As Facebook and Amazon face scrutiny over their methods of collecting and managing ‘personal data’, public trust for online businesses is at an all-time low. For all the good that mass collection of information has done, the GDPR will be the first regulation of its kind to prioritise user privacy.


Sage has revealed that six out of every ten Europeans do not trust online businesses and as many as 66 per cent are concerned about the security of their personal information. These concerns have been reinforced by a number of recent scandals in the ‘big tech’ industry, which typically refers to the FAMGA companies: Facebook, Apple, Microsoft, Google and Amazon.
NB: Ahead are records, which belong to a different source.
(** * Student attendance system: a shallow embedding of [app.py]

    The development follows the layout of the program:

    - [Dict]: the insertion-ordered Python [dict] with string keys, on
      which both [Student.attendance] and [AttendanceManager.students]
      are built;
    - [Py]: a small state-and-output monad for the methods that mutate
      [self] and [print];
    - [Student], [AttendanceManager]: the in-memory model and its CSV
      persistence, over a disk that says what reading a file yields and
      whether a write goes through;
    - [AttendanceDB]: the SQLite backend, with its three tables as lists
      of rows;
    - the reports ([list_students], [print_table], [enhanced_summary],
      [view_student_attendance]), the fake data generator and the admin
      login.

    The theorems come last. *)

From Stdlib Require Import List String Bool Arith Lia ZArith.
From Stdlib Require Import PrimFloat PrimInt63 FloatOps SpecFloat DecimalString.
From Stdlib Require Import Ascii Sorted Permutation.
Import ListNotations.

Local Open Scope string_scope.
Local Open Scope list_scope.

Set Implicit Arguments.

(* ================================================================= *)
(** ** Python dictionaries *)

(** No string occurs twice in the list. *)
Fixpoint distinct (l : list string) : bool :=
  match l with
  | [] => true
  | x :: l' => negb (existsb (String.eqb x) l') && distinct l'
  end.

(** A [dict] keeps its keys in insertion order; assigning to a key that
    is already there replaces the value where it stands, assigning to a
    new key appends.  Iteration ([items], [values], [len]) follows that
    order, which is what [save_to_csv] writes. *)

Module Dict.
Section WithValue.
Variable V : Type.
Facebook, which boasts over 2.1 billion users worldwide, has admitted to selling personal data to third-party businesses who then use this data to create targeted ads on the social media platform, even if the ads are unrelated to the app through which the data was originally obtained. In the case of Cambridge Analytica, personal data was collected on millions of Facebook users under the disguise of a personality quiz. This data was then repurposed to create political ads supporting Brexit in the UK and Donald Trump’s presidential campaign in the USA. Facebook’s reputation has been further tarnished since it revealed it collects and sells information on non-users, also.

Furthermore, both Amazon and Google have filed patents for their respective AI-powered home assistant technologies to be able to listen to any conversations inside customers’ homes at any time. This could include recording the conversations of any visitors, who may not have given Amazon or Google expressed permission.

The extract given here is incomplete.